Beam Loading Example

1. Beam Loading Example • To determine the reaction forces acting at each support, we must determine the moments (represented as torques). • Static Equilibrium: We can use this fact to find the conditions for "static equilibrium": the condition an object is in when there are forces acting on it, but it is not moving. • The conditions for static equilibrium are easy to state: the sum of the (vector) forces must equal zero, and the sum of the torques must equal zero: • Σ F = 0 and Σ τ = 0. • In this example, because the beam is in static equilibrium, the sum of the sum of the forces in the y-direction is zero and the sum of the moment torques about one end must also equal zero.

2. Forces Acting Upon the Beam • The first step is to identify the forces acting upon the beam • In this example, you have the downward force of the block (C) the downward force of the beam (D), and the two reaction forces of the supports (A and B) • In this example, the beam weighs 500 pounds and the block weighs 750 pounds.

3. Forces Acting Upon the Beam • Because the system is in static equilibrium, the upward and downward forces must sum to be 0 • Therefore, -A + -B + C + D = 0 • We’ll use indicate downward forces as “+” and upward as “-” • Therefore, -A + -B + 500 lbs + 750 lbs = 0 • We need to determine the reaction forces at A and B, but we have two unknowns and the block is not at the center of the beam

4. Using Moments (Torques) • Because the system is in static equilibrium, the sum of the moment torques must also sum to be 0 • Sum of the clockwise torques + sum of counterclockwise torques = 0 • Working from the A support, we have the following torques: • A clockwise torque at C • A clockwise torque at D • A counterclockwise torque at B

5. Using Moments (Torques) • To calculate the moments, we need to know the distances • (A moment is force X distance) • Working from the A support, we have the following moments: • SMA = 0 • 0 = MC + MD + MB • A , there is no moment at A since it is our analysispoint • C = (2 ft X 750 lbs) = +1,500 ft-lbs • D = (5 ft X 500 lbs) = +2,500 ft-lbs • B = - (10 ft X ?? Lbs)

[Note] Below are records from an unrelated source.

(** * GSD trajectory reader: [MDAnalysis.coordinates.GSD]

    A shallow embedding of [GSDReader] (package/MDAnalysis/coordinates/GSD.py)
    and the properties of its frame reads: the triclinic box decode, the
    particle-count check, the translation of the container's [IndexError],
    sequential reads, reopening and the platform guard.

    The reader is a Python object mutated in place, and an exception leaves
    every assignment made before it in force.  Methods are therefore
    computations in a state-and-exception monad whose state survives a
    raise. *)

From stdpp Require Import base gmap strings list pretty.
From Stdlib Require Import ZArith Lia Ascii.

Local Open Scope Z_scope.

(** ** Floating-point arithmetic

    The box descriptor is a [numpy] array and the decode runs in whatever
    precision [numpy] gives its scalars.  The operations the source uses are
    the fields of an interface; nothing proved below assumes a law of
    them, so every statement holds whatever rounding and promotion the
    operations perform. *)

Class Float (F : Type) := {
  of_int : Z → F;          (* an integer literal, promoted *)
  lit_180 : F;             (* [180.0] *)
  np_pi : F;               (* [np.pi] *)
  add : F → F → F;
  mul : F → F → F;
  div : F → F → F;
  pow2 : F → F;            (* [x**2] *)
  np_sqrt : F → F;
  np_arccos : F → F
}.

Declare Scope np_scope.
Delimit Scope np_scope with np.
Infix "+" := add : np_scope.
Infix "*" := mul : np_scope.
Infix "/" := div : np_scope.

(** ** Exceptions and the method monad *)

Inductive exn :=
  | NotImplementedError (msg : string)
  | IOError
  | IndexError
  | ValueError (msg : string).

Definition is_IndexError (e : exn) : bool :=
  match e with IndexError => true | _ => false end.

(** A computation over a mutable state [S]: the outcome is an exception or a
    value, and the state is returned in both cases. *)
Definition M (S A : Type) : Type := S → (exn + A) * S.

Definition raise {S A} (e : exn) : M S A := λ s, (inl e, s).
Definition gets {S A} (f : S → A) : M S A := λ s, (inr (f s), s).
Definition modify {S} (f : S → S) : M S unit := λ s, (inr tt, f s).
(** [try: c except h]: only the handler sees the exception of [c]. *)
Definition try_except {S A} (c : M S A) (h : exn → M S A) : M S A :=
  λ s, match c s with
       | (inl e, s') => h e s'
       | (inr a, s') => (inr a, s')
       end.

#[global] Instance M_ret {S} : MRet (M S) := λ A a s, (inr a, s).
#[global] Instance M_bind {S} : MBind (M S) := λ A B k c s,
  match c s with
  | (inl e, s') => (inl e, s')
  | (inr a, s') => k a s'
  end.

(** A method of the reader that leaves the outside world alone, and an
    operation on the world that does not touch the reader, run on the pair. *)
Definition on_self {R W A} (c : M R A) : M (R * W) A :=
  λ '(r, w), let '(res, r') := c r in (res, (r', w)).
Definition on_world {R W A} (c : M W A) : M (R * W) A :=
  λ '(r, w), let '(res, w') := c w in (res, (r, w')).

(** ** The container: [gsd.hoomd]

    [gsd] is an external library.  What the reader consumes of it is the
    contract of the specification: a handle opened from a path, indexable
    by frame ([handle[index]] answers a frame or the out-of-range signal
    [IndexError]), with a length; a frame has a configuration (step, box)
    and particles (declared count [N], position, velocity and image
    arrays). *)

Module gsd.
Section Frames.
Context {F : Type}.

(** The 6-component box descriptor [[Lx, Ly, Lz, xy, xz, yz]]. *)
Record Box := mkBox { Lx : F; Ly : F; Lz : F; xy : F; xz : F; yz : F }.

Record ConfigurationData := { step : Z; box : Box }.

Record ParticleData := {
  N : Z;
  position : list (F * F * F);
  velocity : list (F * F * F);
  image : list (Z * Z * Z)
}.

Record Snapshot := {
  configuration : ConfigurationData;
  particles : ParticleData
}.

(** An open (or closed) trajectory handle.  [negative_keys] says whether
    this container counts a negative key from the end, as Python
    sequences do; the reader does not depend on the answer. *)
Record HOOMDTrajectory := {
  name : string;
  frames : list Snapshot;
  is_open : bool;
  negative_keys : bool
}.

Definition nframes (h : HOOMDTrajectory) : Z := Z.of_nat (length (frames h)).

(** Modelled from the spec: [len(handle) -> frame count]. *)
Definition len (h : HOOMDTrajectory) : exn + Z :=
  if is_open h then inr (nframes h) else inl (ValueError "File is not open").

(** Modelled from the spec: [handle[index] -> frame or out-of-range
    signal].  A key is first counted from the end where the container takes
    negative keys; a closed handle has no length to look a key up in, and
    the error of asking for it is not the out-of-range signal. *)
Definition getitem (h : HOOMDTrajectory) (key : Z) : exn + Snapshot :=
  match len h with
  | inl e => inl e
  | inr n =>
    let key := if negative_keys h && (key <? 0) then key + n else key in
    if (n <=? key) || (key <? 0) then inl IndexError
    else match frames h !! Z.to_nat key with
         | Some f => inr f
         | None => inl IndexError
         end
  end.

(** [handle.file.close()] *)
Definition file_close (h : HOOMDTrajectory) : HOOMDTrajectory :=
  {| name := name h; frames := frames h; is_open := false;
     negative_keys := negative_keys h |}.
End Frames.
Arguments Box : clear implicits.
Arguments ConfigurationData : clear implicits.
Arguments ParticleData : clear implicits.
Arguments Snapshot : clear implicits.
Arguments HOOMDTrajectory : clear implicits.
End gsd.

(** ** The world outside the reader *)

Inductive io_event :=
  | EvOpen (path : string)
  | EvClose (path : string).

Section Reader.
Context {F : Type} `{Float F}.

(** Indexing an array is total in the model; the arrays indexed below have
    six slots by construction. *)
#[local] Instance F_inhabited : Inhabited F := populate (of_int 0).

(** The platform ([os.name]), the files that hold a container, whether the
    installed container library takes negative keys, and the file
    operations performed so far, latest first. *)
Record World := {
  os_name : string;
  disk : gmap string (list (gsd.Snapshot F));
  gsd_negative_keys : bool;
  io_log : list io_event
}.

Definition log_io (ev : io_event) (w : World) : World :=
  {| os_name := os_name w; disk := disk w;
     gsd_negative_keys := gsd_negative_keys w; io_log := ev :: io_log w |}.

(** Modelled from the spec: [gsd.hoomd.open(name, mode='rb')] "fails with
    IOError if the path cannot be opened or is not a valid container". *)
Definition gsd_hoomd_open (path : string) : M World (gsd.HOOMDTrajectory F) :=
  modify (log_io (EvOpen path)) ;;
  contents ← gets (λ w, disk w !! path) ;
  neg ← gets gsd_negative_keys ;
  match contents with
  | None => raise IOError
  | Some fs =>
    mret {| gsd.name := path; gsd.frames := fs; gsd.is_open := true;
            gsd.negative_keys := neg |}
  end.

6. Using Moments (Torques) • Replacing the moments in the equation: • SMA = 0 • 0 = MC + MD + MB 0 = (1,500 ft-lbs)+(2,500 ft-lbs)-(10 ft)(??lbs) • Remember, the moment at B is negative because it is counterclockwise. • Using algebra, we get: (1,500 ft-lbs)+(2,500 ft-lbs)=(10 ft)(??lbs) • We can solve for the force at B ( 4,000 ft-lbs / 10 ft) = 400 lbs • So, the reaction force at B is 400 lbs

7. Beam Forces • Going back to the static equilibrium formula for forces, we can now take care of one of the two unknowns we had in the formula: -A + -B + 500 lbs + 750 lbs = 0 -A + -400 lbs + 750 lbs + 500 lbs = 0 Using algebra, we can determine the reaction force at A -A = 400 lbs + -750 lbs + -500 lbs A = 850 lbs

8. Final Diagram • If the structural supports at A and B had a breaking strength of 900 pounds, what conclusions would you reach? • If the design criteria called for a safety factor of 4 for the supports, what conclusions would you reach? • Assuming the forces generated at A are worst case possible, to meet the safety factor of 4, what would the minimum breaking strength have to be for the supports?